As in all deaths, often the most important thing that friends, coworkers, and others who have contact with a family affected by SIDS can do is simply be present—that is, not withdraw from the family. Friends can expect that the aftermath of the event will be difficult for family members and may play itself out in different ways over what may seem to them to be—but in fact is not—an unusually lengthy period of time. They can help just by listening attentively as individual family members go over the events of the death repeatedly and work through their specific reactions to their loss. In direct contacts and in expressing condolences in writing to a SIDS family, it is wholly appropriate for friends to share their shock and sadness over the death of the infant (family members will likely be experiencing similar feelings) as well as their frustration in not knowing what to say or do about this inexplicable death (family members will share these reactions also).
Bereaved family members often appreciate it when others share any memories of the infant and/or legacies from his or her short life—especially insights or experiences of which the family members may not have been aware and that they might want to add to their own store of memories. Families are also ordinarily grateful when friends show a real willingness to help out in practical ways (not just saying, “Call me if you need anything”). Such help might include assistance with grocery shopping, preparing food, doing laundry, cutting the lawn, or temporary child care for surviving children. It is very important that others not say, “I know how you feel” in a well-intentioned but misguided effort to reach out to members of a SIDS family, or speak in ways that unintentionally minimize the loss (e.g., “You really hadn’t gotten to know the baby very well” or “You can always have another baby”).

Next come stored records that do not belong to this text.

Definition print (line : string) : M world unit :=
  λ w, (printed line w, inr tt).

(** [d[k]] on a dictionary. *)
Definition getitem {S V} (d : gmap string V) (k : string) : M S V :=
  match d !! k with
  | Some v => ret v
  | None => raise (KeyError k)
  end.

(** [l[0]] on a list. *)
Definition first_item {S A} (l : list A) : M S A :=
  match l with
  | x :: _ => ret x
  | [] => raise IndexError
  end.

Section Entrez.
Variable ncbi : remote.

(** [Entrez.esearch(db=, term=, retmax=)]: one call, logged as such; the
    handle holds the answer. *)
Definition Entrez_esearch (db term : string) (retmax : N)
  : M world (reply (gmap string pyval)) :=
  λ w, (sent (ESearch db term retmax) w,
        inr (esearch_reply ncbi (log w) db term retmax)).

(** [Entrez.esummary(db=, id=, retmax=)]: one call, logged as such. *)
Definition Entrez_esummary (db id : string) (retmax : N)
  : M world (reply (list summary)) :=
  λ w, (sent (ESummary db id retmax) w,
        inr (esummary_reply ncbi (log w) db id retmax)).

(** [Entrez.read(handle)]. *)
Definition Entrez_read {A} (handle : reply A) : M world A :=
  match handle with
  | Raises e => raise e
  | Parsed a => ret a
  end.

(** *** [get_taxon_id] (utils.py, lines 11-32) *)
Definition get_taxon_id (taxon_name : string)
    (ncbi_db : string) (ncbi_idtype : string) : M world pyval :=
  try_except_else
    (let! handle := Entrez_esearch ncbi_db (taxon_name +:+ "[orgn]") 10000%N in
     Entrez_read handle)
    (λ e, match e with
          | HTTPError => Some (ret (PStr "Database error, try later..."))
          | _ => None
          end)
    (λ record,
       let! all_taxaIDs := getitem record "IdList" in
       ret all_taxaIDs).

(** The test of line 58, with Python's short-circuit [and] and [or]:
    ["Genus"] is only read for a species, and ["Rank"] is read a second
    time when the first disjunct is false. *)
Definition rank_test (record : summary) : M world bool :=
  let! rank := getitem record "Rank" in
  let! is_sp := (if String.eqb rank "species"
                 then let! genus := getitem record "Genus" in
                      ret (negb (String.eqb genus ""))
                 else ret false) in
  if is_sp : bool then ret true
  else let! rank' := getitem record "Rank" in
       ret (String.eqb rank' "genus").

(** *** [get_taxonlist_species] (utils.py, lines 35-61) *)

(** The body of the loop, lines 47-59: [species_taxa] goes in and comes
    out. *)
Definition loop_body (ncbi_db : string) (taxon_id : string)
    (species_taxa : list string) : M world (list string) :=
  try_except_else
    (let! handle := Entrez_esummary ncbi_db taxon_id 10000%N in
     let! records := Entrez_read handle in
     first_item records)
    (λ e, match e with
          | IndexError =>
              Some (run! print "New Error. Nemas Problemas!" in
                    ret species_taxa)
          | _ => None
          end)
    (λ record,
       let! ok := rank_test record in
       if ok : bool
       then let! name := getitem record "ScientificName" in
            ret (species_taxa ++ [name])
       else ret species_taxa).

Definition get_taxonlist_species (taxonlist : list string)
    (ncbi_db : string) : M world (list string) :=
  for_in taxonlist (loop_body ncbi_db) [].
End Entrez.

Definition default_db : string := "taxonomy".
Definition default_idtype : string := "acc".

(** ** Dataframes and the heap *)

(** Dataframes are objects: a variable holds a reference, [df = ...] rebinds
    the variable, and [df[c] = ...] updates the object in place.  The heap
    maps references to frames. *)
Definition loc := positive.

Inductive library := Polars | Pandas.

Inductive dtype :=
| Utf8
| Categorical (categories : list string).

(** A cell of a string column: [None] is null (polars) or NaN (pandas). *)
Abbreviation cell := (option string).

(** The two shapes of table that [plot_bar] meets: the dataset it is given,
    with its named columns, and the aggregate of [group_by(key).len()],
    whose rows pair a value of the [key] column with its ["len"]. *)
Inductive table :=
| Columns (cols : gmap string (list cell))
| Counts (key : string) (dt : dtype) (rows : list (cell * nat)).

Record frame := {
  lib : library;
  content : table;
}.

Abbreviation heap := (gmap loc frame).

Definition alloc (o : frame) : M heap loc :=
  λ h, let l := fresh (dom h) in (<[l := o]> h, inr l).

Definition deref (l : loc) : M heap frame :=
  λ h, match h !! l with
       | Some o => (h, inr o)
       | None => (h, inl AttributeError)
       end.

Definition store (l : loc) (o : frame) : M heap unit :=
  λ h, (<[l := o]> h, inr tt).

(** The chart specification built by [df.plot.bar(...)]; it refers to the
    frame it draws. *)
Record chart := {
  chart_data : loc;
  chart_mark : string;
  encoding_x_field : string;
  encoding_x_stack : string;
  encoding_x_title : option string;
  encoding_color_field : string;
  encoding_color_sort : list string;
  encoding_color_scheme : string;
  encoding_color_legend : string;
  encoding_order_field : string;
  properties_title : string;
}.

(** Number of occurrences of [k] in a column. *)
Definition occurrences (k : cell) (vals : list cell) : nat :=
  length (filter (λ v, v = k) vals).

Nothing can replace the infant who died; another child is just that—a separate person, not a substitute for a SIDS baby.
Conclusion
Sudden infant death syndrome is a challenge to everyone it touches, whether they are parents and family members of an infant whose death is caused by SIDS, first responders and others who become involved in supporting those parents and family members, medical examiners and forensic pathologists who are called upon to determine that the death did result from SIDS, members of bereavement support groups who offer their services to a SIDS family, friends and coworkers who interact with a SIDS family after the death, or students and members of the public who hear about the puzzling subject and simply wish to understand it better. We can all hope that a day will come soon when the cause or causes of SIDS will be known, when it will become possible to screen for those infants who are at high risk for SIDS and other causes of sudden, unexpected death in infancy, and when it will be possible to prevent these deaths. In the meantime, it is essential that we strive to improve the understanding of this phenomenon and its implications as much as possible and to share that understanding as widely as we can. Improvement in the assistance offered to family members and others affected by SIDS is critical, as is an expansion of efforts to reduce the risk of SIDS through the “Back to Sleep” campaign and other initiatives described in this chapter, along with advances in research, education, and bereavement support.